Prediction of neoadjuvant therapy response in breast cancer based on interpretable artificial intelligence

Abstract

Background: To develop an AI-based predictive model for neoadjuvant therapy (NAT) efficacy in breast cancer, we integrated multimodal data and analyzed tumor microenvironment (TME) features to provide interpretability.

Methods: We retrospectively analyzed H&E-stained whole-slide images (WSIs) from a multi-center cohort of breast cancer patients receiving NAT to develop an AI predictive model. The cohort was stratified into training, test, internal validation, and external validation sets.
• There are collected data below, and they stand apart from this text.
(** ** The audit port *)

Record StorePort (S : Type) := MkStorePort {
  st_StartInstance : StartRecord -> S -> option error * S;
  st_RecordStep : StepRecord -> S -> option error * S;
  st_CompleteInstance : DoneRecord -> S -> option error * S;
  st_MarkCanceled : DoneRecord -> S -> option error * S;
  st_MarkFailed : DoneRecord -> S -> option error * S;
  st_GetInstance : string -> string -> S -> (Instance + error) * S;
}.
Arguments MkStorePort {S}.
Arguments st_StartInstance {S}.
Arguments st_RecordStep {S}.
Arguments st_CompleteInstance {S}.
Arguments st_MarkCanceled {S}.
Arguments st_MarkFailed {S}.
Arguments st_GetInstance {S}.

(** [uuid.NewString] and [nowFunc], in the process that holds the store. *)
Record ProcessPort (S : Type) := MkProcessPort {
  p_uuid : S -> string * S;
  p_now : S -> Z * S;
}.
Arguments MkProcessPort {S}.
Arguments p_uuid {S}.
Arguments p_now {S}.

(** [NewPostgresStore], run in an environment. *)
Definition returns_error (m : M (option error)) (e : env) (s : st) : option error * st :=
  match m e s with
  | (Ok r, s') => (r, s')
  | (Err x, s') => (Some (AppErr x), s')
  end.

Definition PostgresPort (source : string) (e : env) : StorePort st :=
  MkStorePort
    (fun rec => returns_error (StartInstance source rec) e)
    (fun rec => returns_error (RecordStep source rec) e)
    (fun rec => returns_error (CompleteInstance source rec) e)
    (fun rec => returns_error (MarkCanceled rec) e)
    (fun rec => returns_error (MarkFailed rec) e)
    (fun tenantID id s =>
       match GetInstance tenantID id e s with
       | (Ok i, s') => (inl i, s')
       | (Err x, s') => (inr (AppErr x), s')
       end).

Definition postgres_process (e : env) : ProcessPort st :=
  MkProcessPort (fun s => (uuid_of e (steps s), bump s)) (fun s => (clock e (steps s), bump s)).

(** The in-process store with the number of clock readings and identifiers
    drawn so far. *)
Definition memory_op (f : Z -> MemoryStore.MemoryStore -> option error * MemoryStore.MemoryStore)
    (clocks : nat -> Z) (s : MemoryStore.MemoryStore * nat) : option error * (MemoryStore.MemoryStore * nat) :=
  let '(r, m) := f (clocks s.2) s.1 in (r, (m, S s.2)).

Definition MemoryPort (clocks : nat -> Z) : StorePort (MemoryStore.MemoryStore * nat) :=
  MkStorePort
    (fun rec => memory_op (MemoryStore.StartInstance rec) clocks)
    (fun rec => memory_op (MemoryStore.RecordStep rec) clocks)
    (fun rec => memory_op (MemoryStore.CompleteInstance rec) clocks)
    (fun rec => memory_op (MemoryStore.MarkCanceled rec) clocks)
    (fun rec => memory_op (MemoryStore.MarkFailed rec) clocks)
    (fun tenantID id s => (MemoryStore.GetInstance tenantID id s.1, s)).

Definition memory_process (uuids : nat -> string) (clocks : nat -> Z)
    : ProcessPort (MemoryStore.MemoryStore * nat) :=
  MkProcessPort (fun s => (uuids s.2, (s.1, S s.2))) (fun s => (clocks s.2, (s.1, S s.2))).

(** ** driver.go *)

Record Driver (S T : Type) := MkDriver {
  client : Client T;
  cfg : Config;
  store : option (StorePort S);
  process : ProcessPort S;
}.
Arguments MkDriver {S T}.
Arguments client {S T}.
Arguments cfg {S T}.
Arguments store {S T}.
Arguments process {S T}.

Section Driver.
Context {S T : Type}.
Implicit Types (d : Driver S T) (w : S * T).

(** [Option] *)
Definition DriverOption : Type := Driver S T -> Driver S T.

Definition WithStore (s : StorePort S) : DriverOption :=
  fun d => MkDriver (client d) (cfg d) (Some s) (process d).

Definition New (p : ProcessPort S) (cl : Client T) (c : Config) (opts : list DriverOption) : Driver S T :=
  fold_left (fun d o => o d) opts (MkDriver cl (withDefaults c) None p).

Definition Dial (p : ProcessPort S) (DialContext : string -> string -> Client T + error) (c : Config)
    (opts : list DriverOption) : Driver S T + error :=
  match dialClient DialContext (withDefaults c) with
  | inr err => inr err
  | inl cl => inl (New p cl c opts)
  end.

Definition Close d w : S * T := (w.1, CloseClient (client d) w.2).

Definition Healthy d w : option error * (S * T) :=
  let '(r, t) := CheckHealth (client d) w.2 in
  (match r with
   | Some err => Some (AppErr (WithCause (Internal "temporal.unhealthy" "temporal health check failed") err))
   | None => None
   end, (w.1, t)).

Definition errStoreRequired : error :=
  AppErr (Internal "temporal.store_required"
    ("this driver instance has no audit store; construct it with WithStore(NewPostgresStore(pool, "
     +:+ quote DefaultSource +:+ ")) or WithStore(NewMemoryStore())")).

Definition new_instance (id tenantID typ : string) (payload : dict) (when : Z) (firstStep : string)
    : Instance :=
  MkInstance id tenantID typ StatusWaitingTimer payload [] firstStep (Some when) 0 ""
    time_zero time_zero.

(** The audit row of a start Temporal rejected; the store's answer is
    dropped. *)
Definition mark_rejected d (tenantID typ id : string) (err : error) (s : S) : S :=
  match store d with
  | Some st => (st_MarkFailed st (MkDoneRecord id tenantID typ "" [] (error_text err)) s).2
  | None => s
  end.

Definition start d (tenantID typ : string) (payload : dict) (when : Z) (firstStep : string)
    (mk : string -> WorkflowCall) w : (Instance + error) * (S * T) :=
  let '(id, s) := p_uuid (process d) w.1 in
  let inst := new_instance id tenantID typ payload when firstStep in
  let '(r, s) := match store d with
                 | Some st => st_StartInstance st (MkStartRecord inst [("scheduled_for", VTime when)]) s
                 | None => (None, s)
                 end in
  match r with
  | Some err => (inr err, (s, w.2))
  | None =>
      let '(x, t) := ExecuteWorkflow (client d)
                       (MkStartWorkflowOptions (WorkflowID id) (TaskQueue (cfg d))) (mk id) w.2 in
      match x with
      | Some err =>
          (inr (AppErr (WithCause (Internal "temporal.start_failed" "workflow start failed") err)),
           (mark_rejected d tenantID typ id err s, t))
      | None => (inl inst, (s, t))
      end
  end.

Definition StartCallback d (tenantID : string) (i : StartCallbackInput) w
    : (Instance + error) * (S * T) :=
  if is_empty (sc_CustomerID i) then
    (inr (AppErr (Invalid "workflow.customer_required" "customer_id is required")), w)
  else if is_empty (sc_Phone i) then
    (inr (AppErr (Invalid "workflow.phone_required" "phone is required")), w)
  else
  let '(when, s) := if sc_ScheduleAt i =? time_zero then
                      let '(now, s) := p_now (process d) w.1 in (now + 30 * minute, s)
                    else (sc_ScheduleAt i, w.1) in
  let '(now, s) := p_now (process d) s in
  if when <? now then
    (inr (AppErr (Invalid "workflow.schedule_past" "schedule_at must be in the future")), (s, w.2))
  else
  start d tenantID TypeCallback
    [("customer_id", VStr (sc_CustomerID i)); ("phone", VStr (sc_Phone i)); ("notes", VStr (sc_Notes i))]
    when StepScheduled
    (fun id => CallCallback (MkCallbackInput id tenantID (sc_CustomerID i) (sc_Phone i) (sc_Notes i) when))
    (s, w.2).

Definition StartCollections d (tenantID : string) (i : StartCollectionsInput) w
    : (Instance + error) * (S * T) :=
  if is_empty (sl_CustomerID i) || is_empty (sl_InvoiceRef i) then
    (inr (AppErr (Invalid "workflow.fields_required" "customer_id and invoice_ref are required")), w)
  else if sl_AmountDue i <=? 0 then
    (inr (AppErr (Invalid "workflow.amount_invalid" "amount_due must be positive")), w)
  else if is_empty (sl_Phone i) then
    (inr (AppErr (Invalid "workflow.phone_required" "phone is required")), w)
  else
  let '(now, s) := p_now (process d) w.1 in
  start d tenantID TypeCollections
    [("customer_id", VStr (sl_CustomerID i)); ("invoice_ref", VStr (sl_InvoiceRef i));
     ("amount_due", VInt (sl_AmountDue i)); ("phone", VStr (sl_Phone i))]
    now StepContacted
    (fun id => CallCollections (MkCollectionsInput id tenantID (sl_CustomerID i) (sl_InvoiceRef i)
                                  (sl_AmountDue i) (sl_Phone i)))
    (s, w.2).

Definition Get d (tenantID id : string) w : (Instance + error) * (S * T) :=
  match store d with
  | None => (inr errStoreRequired, w)
  | Some st => let '(r, s) := st_GetInstance st tenantID id w.1 in (r, (s, w.2))
  end.

Definition not_found : error := AppErr (NotFound "workflow.not_found" "workflow not found").

Definition Cancel d (tenantID id : string) w : (Instance + error) * (S * T) :=
  match store d with
  | None => (inr errStoreRequired, w)
  | Some st =>
      let '(r, s) := st_GetInstance st tenantID id w.1 in
      match r with
      | inr err => (inr err, (s, w.2))
      | inl cur =>
          if negb (String.eqb (wi_Status cur) StatusRunning)
             && negb (String.eqb (wi_Status cur) StatusWaitingTimer) then
            (inr (AppErr (Conflict "workflow.not_cancelable" "workflow is not running")), (s, w.2))
          else
          let '(x, t) := CancelWorkflow (client d) (WorkflowID id) "" w.2 in
          match x with
          | Some err =>
              (inr (if isNotFound (client d) err then not_found
                    else AppErr (WithCause (Internal "temporal.cancel_failed" "cancel failed") err)), (s, t))
          | None =>
              let '(y, s) := st_MarkCanceled st (MkDoneRecord id tenantID (wi_Type cur) "" [] "") s in
              match y with
              | Some err => (inr err, (s, t))
              | None => let '(r, s) := st_GetInstance st tenantID id s in (r, (s, t))
              end
          end
      end
  end.

Definition TemporalStatus d (instanceID : string) w : (string + error) * (S * T) :=
  let '(r, t) := DescribeWorkflowExecution (client d) (WorkflowID instanceID) "" w.2 in
  (match r with
   | inr err =>
       inr (if isNotFound (client d) err then not_found
            else AppErr (WithCause (Internal "temporal.describe_failed" "describe failed") err))
   | inl None => inl "unknown"
   | inl (Some status) => inl status
   end, (w.1, t)).
End Driver.

(** ** activities.go *)

Section Activities.
Context {S U : Type}.

(** [workflows.Services] over a state of its own: tenant, customer, channel,
    address, body. *)
Definition ServicesPort : Type :=
  string -> string -> string -> string -> string -> U -> option error * U.

Record Activities := MkActivities {
  a_Services : option ServicesPort;
  a_Store : option (StorePort S);
}.

Record RecordStepInput := MkRecordStepInput {
  ri_InstanceID : string;
  ri_TenantID : string;
  ri_Type : string;
  ri_ExpectedPrev : string;
  ri_DoneStep : string;
  ri_Detail : dict;
  ri_Next : option NextStep;
}.

Record CompleteInput := MkCompleteInput {
  co_InstanceID : string;
  co_TenantID : string;
  co_Type : string;
  co_ExpectedPrev : string;
  co_Detail : dict;
}.

Record AuditInput := MkAuditInput {
  au_InstanceID : string;
  au_TenantID : string;
  au_Type : string;
  au_Error : string;
}.

Definition QueueMessageActivity (a : Activities) (i : QueueMessageInput) (u : U) : option error * U :=
  match a_Services a with
  | None => (Some (AppErr (Internal "temporal.services_unwired"
                             "message services are not wired into the temporal worker")), u)
  | Some send => send (qm_TenantID i) (qm_CustomerID i) (qm_Channel i) (qm_To i) (qm_Body i) u
  end.

Definition RecordStepActivity (a : Activities) (i : RecordStepInput) (s : S) : option error * S :=
  match a_Store a with
  | None => (None, s)
  | Some st =>
      st_RecordStep st (MkStepRecord (ri_InstanceID i) (ri_TenantID i) (ri_Type i) (ri_ExpectedPrev i)
                          (ri_DoneStep i) (ri_Detail i) (ri_Next i)) s
  end.

Definition CompleteInstanceActivity (a : Activities) (i : CompleteInput) (s : S) : option error * S :=
  match a_Store a with
  | None => (None, s)
  | Some st =>
      st_CompleteInstance st (MkDoneRecord (co_InstanceID i) (co_TenantID i) (co_Type i)
                                (co_ExpectedPrev i) (co_Detail i) "") s
  end.

Definition CancelAuditActivity (a : Activities) (i : AuditInput) (s : S) : option error * S :=
  match a_Store a with
  | None => (None, s)
  | Some st => st_MarkCanceled st (MkDoneRecord (au_InstanceID i) (au_TenantID i) (au_Type i) "" [] "") s
  end.

Definition FailAuditActivity (a : Activities) (i : AuditInput) (s : S) : option error * S :=
  match a_Store a with
  | None => (None, s)
  | Some st =>
      st_MarkFailed st (MkDoneRecord (au_InstanceID i) (au_TenantID i) (au_Type i) "" [] (au_Error i)) s
  end.
End Activities.

(** ** Properties of the Temporal driver

    What a start checks, against the engine of internal/workflows; and that a
    live audit row of the in-process store has its workflow, over every history
    of the driver and every answer of the Temporal frontend. *)

(** ** A started instance *)

(** The tables after a start: the row, its first step, its event. *)
Definition started (i : Instance) (now : Z) (d d' : DB) : Prop :=
  d_workflows d !! wi_ID i = None
  /\ d_workflows d' = <[wi_ID i :=
       MkInstance (wi_ID i) (wi_TenantID i) (wi_Type i) (wi_Status i) (wi_Payload i) (wi_State i)
         (wi_CurrentStep i) (wi_NextRunAt i) 0 "" now now]> (d_workflows d)
  /\ d_wf_steps d' = d_wf_steps d
       ++ [MkWfStep (wi_ID i) (wi_CurrentStep i) [("scheduled_for", VTime (default time_zero (wi_NextRunAt i)))]]
  /\ exists v, d_outbox d' = d_outbox d ++ [MkOutboxRow v "pending" 0 "" None]
       /\ e_Type v = TopicWorkflowStarted /\ e_Subject v = wi_ID i.

Section healthy.
Context (source : string) (e : env) (Hh : healthy e) (now : Z) (Hclock : forall n, clock e n = now).

Lemma wp_start_tx {A} (i : Instance) (data : dict) (a : A) (s : st) :
  wi_TenantID i <> "" -> fresh e (steps s) (committed s) ->
  d_workflows (committed s) !! wi_ID i = None ->
  wp (with_tx "workflow failed" (
        _ ← insertInstance i;
        _ ← recordStep (wi_ID i) (wi_CurrentStep i) [("scheduled_for", VTime (default time_zero (wi_NextRunAt i)))];
        _ ← emit source TopicWorkflowStarted (wi_ID i) (wi_TenantID i) data;
        _ ← commit_or "workflow failed";
        mret a)) e s
    (fun r s' => r = Ok a /\ started i now (committed s) (committed s')).
Proof.
  intros Ht Hf Hi. wp_step; try no_fault Hh. wp_step. unfold insertInstance.
  wp_step. wp_step; try no_fault Hh; wp_simpl; wp_go;
    unfold ins_instance in Hx; rewrite Hi in Hx; [done|]. injection Hx as <- _.
  apply wp_recordStep_ok; [done|]. wp_step.
  apply wp_emit_ok; [done|done|done| |].
  { eapply fresh_frame; [exact Hf|lia|done]. }
  intros v n' Hv Hs _. wp_go; try no_fault Hh. split; [done|].
  unfold started. rewrite Hclock. split_and!; [done..|]. by exists v.
Qed.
Feature extraction used UNI and classification employed a multiple instance learning (MIL) framework. Model performance was evaluated via ROC curve analysis (AUC, precision, specificity, recall). Molecular mechanisms underlying model predictions were explored using TCGA multimodal data, integrating differential gene expression profiling with pathway enrichment analysis (GO, KEGG). TME component correlations with model scores were also investigated.
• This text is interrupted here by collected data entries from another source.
Lemma move_holds m s : (forall u n, m <> MAbandon u n) -> same_rows s (move_store m s).
Proof.
  intros Hm. pose proof (fun l : ClickHouse.Lane Analytics.InteractionRow => flusher_holds l) as Hi.
  pose proof (fun l : ClickHouse.Lane Analytics.UsageRow => flusher_holds l) as Hu.
  assert (same_rows s s) as Hs by done.
  destruct m as [u n|u n|u n|u| |u| |dial ei eu ec|]; cbn [move_store].
  - unfold ClickHouse.try_send. destruct u; split_and!; cbn; try done; apply try_holds.
  - unfold ClickHouse.unblock. destruct u; split_and!; cbn; try done; apply unblock_holds.
  - by destruct (Hm u n).
  - unfold ClickHouse.loop_recv. repeat case_match; cbn [default from_option]; try done; split_and!; cbn; try done;
      by rewrite (proj1 (flusher_holds _ 0 true true)).
  - unfold ClickHouse.loop_tick. by repeat case_match.
  - unfold ClickHouse.drain_one. repeat case_match; cbn [default from_option]; try done; split_and!; cbn; try done;
      by rewrite (proj1 (flusher_holds _ 0 true true)).
  - unfold ClickHouse.drain_end. by repeat case_match.
  - unfold ClickHouse.flush. case_match; try done. case_match; cbn [default from_option]; [done|].
    split_and!; cbn; try done; by rewrite (proj1 (proj2 (flusher_holds _ 0 _ _))).
  - unfold ClickHouse.requeue_step. case_match; try done.
    + repeat case_match; cbn [default from_option]; try done; split_and!; cbn; try done;
        match goal with
        | H : ClickHouse.lane_offer ?c ?l = (_, ?l') |- holds ?l' ≡ₚ _ =>
            pose proof (proj1 (proj2 (proj2 (flusher_holds l c true true)))) as Ho; rewrite H in Ho; by rewrite <- Ho
        | |- _ => by rewrite (proj1 (proj2 (proj2 (proj2 (flusher_holds _ 0 true true)))))
        end.
    + repeat case_match; cbn [default from_option]; try done; split_and!; cbn; try done;
        by rewrite (proj2 (proj2 (proj2 (proj2 (flusher_holds _ (ClickHouse.maxRows s) true true))))).
Qed.

Lemma ch_Handle_now v now : e_Time v <> Workflows.time_zero ->
  ClickHouse.ch_Handle (Some v) now = ClickHouse.ch_Handle (Some v) 0.
Proof.
  intros Ht. unfold ClickHouse.ch_Handle, ClickHouse.newInteractionRow, ClickHouse.newUsageRow, ClickHouse.occurred_at.
  by rewrite (proj2 (Z.eqb_neq _ _) Ht).
Qed.

(** An open store takes in every row it is handed. *)
Lemma chHandle_holds now v s : e_Time v <> Workflows.time_zero -> ClickHouse.closed s = false ->
  let s' := (chHandle now v s).2 in
  ClickHouse.closed s' = false
  /\ holds (ClickHouse.inter s') ≡ₚ holds (ClickHouse.inter s) ++ omap inter_row (option_list (fact_of v))
  /\ holds (ClickHouse.usage s') ≡ₚ holds (ClickHouse.usage s) ++ omap usage_row (option_list (fact_of v)).
Proof.
  intros Ht Hc. unfold chHandle, fact_of. rewrite (ch_Handle_now v now Ht).
  destruct (ClickHouse.ch_Handle (Some v) 0) as [[r|err]|]; cbn [snd option_list omap list_omap]; rewrite ?app_nil_r; try done.
  unfold ClickHouse.enqueue. rewrite Hc. cbn [snd]. destruct r as [r|r]; (split; [exact Hc|]); unfold holds; cbn; rewrite ?app_nil_r;
    split; try done; solve_Permutation.
Qed.

Lemma run_all_store l w :
  patient l -> ClickHouse.closed (wk_store w) = false ->
  Forall (fun v => e_Time v <> Workflows.time_zero) (events_of ChFacts (goroutines l)) ->
  let rows := omap fact_of (events_of ChFacts (goroutines l)) in
  holds (ClickHouse.inter (wk_store (run_all l w))) ≡ₚ holds (ClickHouse.inter (wk_store w)) ++ omap inter_row rows
  /\ holds (ClickHouse.usage (wk_store (run_all l w))) ≡ₚ holds (ClickHouse.usage (wk_store w)) ++ omap usage_row rows.
Proof.
  intros Hp. revert w. induction Hp as [|a l Ha _ IH]; intros w Hc Ht; cbv zeta; [by rewrite !app_nil_r|].
  rewrite run_all_cons. destruct a as [[c v] fault now|m].
  2: { destruct (move_holds m (wk_store w)) as (H1 & H2 & H3); [by intros u n ->|].
       destruct (IH (act (Mv m) w)) as [I1 I2]; [by rewrite <- Hc|done|]. by rewrite I1, I2, <- H1, <- H2. }
  rewrite events_go in Ht |- *. destruct c; cbn [same_consumer app] in Ht |- *.
  - apply (IH (act (Go (Audit, v) fault now) w)); done.
  - apply (IH (act (Go (PgFacts, v) fault now) w)); done.
  - apply Forall_cons in Ht as [Hv Ht]. destruct (chHandle_holds now v (wk_store w) Hv Hc) as (H1 & H2 & H3).
    destruct (IH (act (Go (ChFacts, v) fault now) w)) as [I1 I2]; [done|done|].
    cbn [act run_consumer wk_store] in I1, I2 |- *. rewrite I1, I2, H2, H3, <- !app_assoc, <- !omap_app.
    split; f_equiv; by destruct (fact_of v) as [[r|r]|] eqn:E; cbn [option_list app omap list_omap]; rewrite ?E.
  - destruct (index_goroutine fault now v w) as (_ & _ & E).
    destruct (IH (act (Go (Index, v) fault now) w)) as [I1 I2]; [cbn [act]; by rewrite E|done|].
    rewrite I1, I2. cbn [act]. by rewrite E.
Qed.

(** The audit has no key: the same event again is another row, although every
    consumer is to know events by their ids. *)
Lemma redelivery_audited_twice v t w now : Analytics.pg_uuid (e_TenantID v) = Some t ->
  wk_audit (run_all [Go (Audit, v) None now; Go (Audit, v) None now] w) = wk_audit w ++ [audit_row t v; audit_row t v].
Proof.
  intros Ht. unfold run_all. cbn [fold_left act run_consumer auditConsumer]. rewrite Ht. cbn [snd wk_audit].
  by rewrite <- app_assoc.
Qed.
End consumers.

(** The store's moves are steps of the batched store. *)
Lemma move_steps m s : rtc AnalyticsProps.ch_step s (move_store m s).
Proof.
  destruct m as [u n|u n|u n|u| |u| |dial ei eu ec|]; cbn [move_store]; [by apply rtc_once; constructor..| | | | | |];
    match goal with |- rtc _ _ (default _ ?x) => destruct x as [s'|] eqn:E; [apply rtc_once|apply rtc_refl] end.
  - by eapply AnalyticsProps.ch_recv.
  - by apply AnalyticsProps.ch_tick.
  - by eapply AnalyticsProps.ch_drain.
  - by apply AnalyticsProps.ch_drained.
  - by eapply AnalyticsProps.ch_flush.
  - by apply AnalyticsProps.ch_requeue.
Qed.

(** ** Messages of workflow steps *)

(** The worker's statement is refused, the error dropped: no message is ever
    queued, and the step is told that it was. *)
Lemma worker_messages_dropped `{PgTypesParameters} t c typ to body e s :
  Workflows.QueueMessage t c typ to body e s = (Ok None, bump s).
Proof.
  cbn [Workflows.QueueMessage workerServices].
  destruct (pg_untyped queue_message_sql 2 5) as [err ->]; [lia|reflexivity|reflexivity|done].
Qed.

(** ** The hub *)

(** Nobody publishes on the realtime process's own bus: over every history of
    writes, dispatcher ticks, consumers and connections, no client is ever sent
    an event. *)
Lemma realtime_hears_nothing `{Analytics.UUIDs} uuid_valid unm d wb s w pp m orig x :
  rtc (dstep uuid_valid unm d wb) (MkDeployment s [] w [] (Realtime.NewHub pp m orig)) x ->
  forall i c, Realtime.heap (dp_hub x) !! i = Some c -> Realtime.wire c ++ Realtime.send c = [].
Proof.
  intros Hr.
  assert (dp_heard x = [] /\ exists evs, dp_hub x = Realtime.run evs (Realtime.NewHub pp m orig)
          /\ Realtime.published evs = []) as (_ & evs & Hh & Hp).
  { revert x Hr. refine (rtc_ind_r _ _ _ _).
    - split; [done|]. by exists [].
    - intros x1 x2 _ Hs IH. destruct IH as (Hq & evs & Hh & Hp). destruct Hs as [x s'|x e res sent err s' _ _|x l1 ce l2 fault now _|x mv|x ev Hc|x l1 env l2 Hl];
        cbn [dp_heard dp_hub].
      1-4: by eauto.
      + split; [done|]. exists (evs ++ [ev]). rewrite Realtime.run_snoc, Hh. split; [done|].
        unfold Realtime.published in *. rewrite omap_app, Hp. by destruct ev.
      + rewrite Hq in Hl. by destruct l1. }
  intros i c Hc. rewrite Hh in Hc. destruct (Realtime.run_faithful evs pp m orig i c Hc) as [Hs _].
  rewrite Hp in Hs. by apply sublist_nil_r in Hs.
Qed.

(** ** A drained outbox stays quiet *)

Lemma all_delivered_idle rows : Outbox.idle rows -> Outbox.idle (Outbox.all_delivered rows).
Proof.
  intros [H1 H2]. split; [unfold Outbox.all_delivered; by rewrite Outbox.map_id_update|].
  intros r Hr. apply Outbox.elem_of_update in Hr as (r0 & H0 & [[_ ->]|[_ ->]]); [done|by apply H2].
Qed.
Results: The AI model demonstrated robust discriminative capacity across three residual cancer burden (RCB)-based classification tasks in 826 patients from two centers, achieving peak performance in subtask 2 (NAT-sensitive: RCB 0-1 vs. NAT-resistant: RCB 2-3). For subtask 2, AUCs were 0.901 (training), 0.858 (test), 0.808 (internal validation), and 0.819 (external validation). Molecular analysis linked the model's predictive efficacy to tumor cell cycle processes. TME analysis revealed positive correlations between model scores and activated immune cells (M0/M1 macrophages, dendritic cells), and negative correlations with inhibitory cells (M2 macrophages, resting mast cells). Crucially, the model's predictive scores were closely related to tumor-infiltrating lymphocytes (TILs), with spatial colocalization observed between classification weights and TILs distribution. Significant differences in TILs levels occurred across model score strata, validating the model's biological plausibility in predicting NAT response mechanisms.
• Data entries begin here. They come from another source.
(* ===== verification/HttpApi.v ===== *)
(** * internal/httpserver: the HTTP API

    server.go, v1.go, errors.go and the handlers, with response.go and the
    middleware of internal/platform/httpx: requests, the reading of bodies
    ([decodeJSON] over the typed decoding of encoding/json), every handler over
    the services, the route tables of the mount functions with their gates, and
    [ServeHTTP]. cmd/api's tool executor, tool policy and audit sink close the
    loop of POST /ai/agents/{id}/tools. The router (chi) and the lexing of JSON
    are parameters. *)

From Stdlib Require Import String Ascii.
From S2P Require Import Prelude GoStd AppErrors Events Store Sql Pagination Planes.
From S2P Require Text UrlQuery Float64 RateLimit Tenancy Identity Customers Agents Queues Interactions.
From S2P Require Conversations Cases Webhooks Comms Routing Workflows Tools Ai Search Analytics.

Local Open Scope Z_scope.

(** ** Requests and replies *)

Record Request := MkRequest {
  r_Method : string;
  r_Path : string;
  r_RawQuery : string;
  r_Header : gmap string string;
  r_RemoteAddr : string;
  r_ContentLength : Z;
  (** the bytes the client sends, and whether the connection breaks after them *)
  r_Body : string;
  r_Broken : bool;
  r_Host : string;
  r_TLS : bool;
}.

Definition header (r : Request) (name : string) : string := default "" (r_Header r !! name).

(** What the authentication reads of a request. *)
Definition credentials (r : Request) : Tenancy.Request :=
  Tenancy.MkRequest (header r "Authorization") (header r "X-API-Key") (r_Method r).

(** [r.URL.Query().Get(name)] *)
Definition query (r : Request) (name : string) : string :=
  UrlQuery.Values_Get (UrlQuery.URL_Query (r_RawQuery r)) name.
Conclusion: We developed an interpretable AI model that predicts response to neoadjuvant therapy in breast cancer using H&E slides. The model's predictions are biologically interpretable, correlating with TME dynamics and spatial TIL patterns, offering a novel strategy for personalizing NAT treatment strategies.

Keywords: breast cancer; evaluation of therapeutic effect; explainable artificial intelligence; neoadjuvant therapy; tumor microenvironment.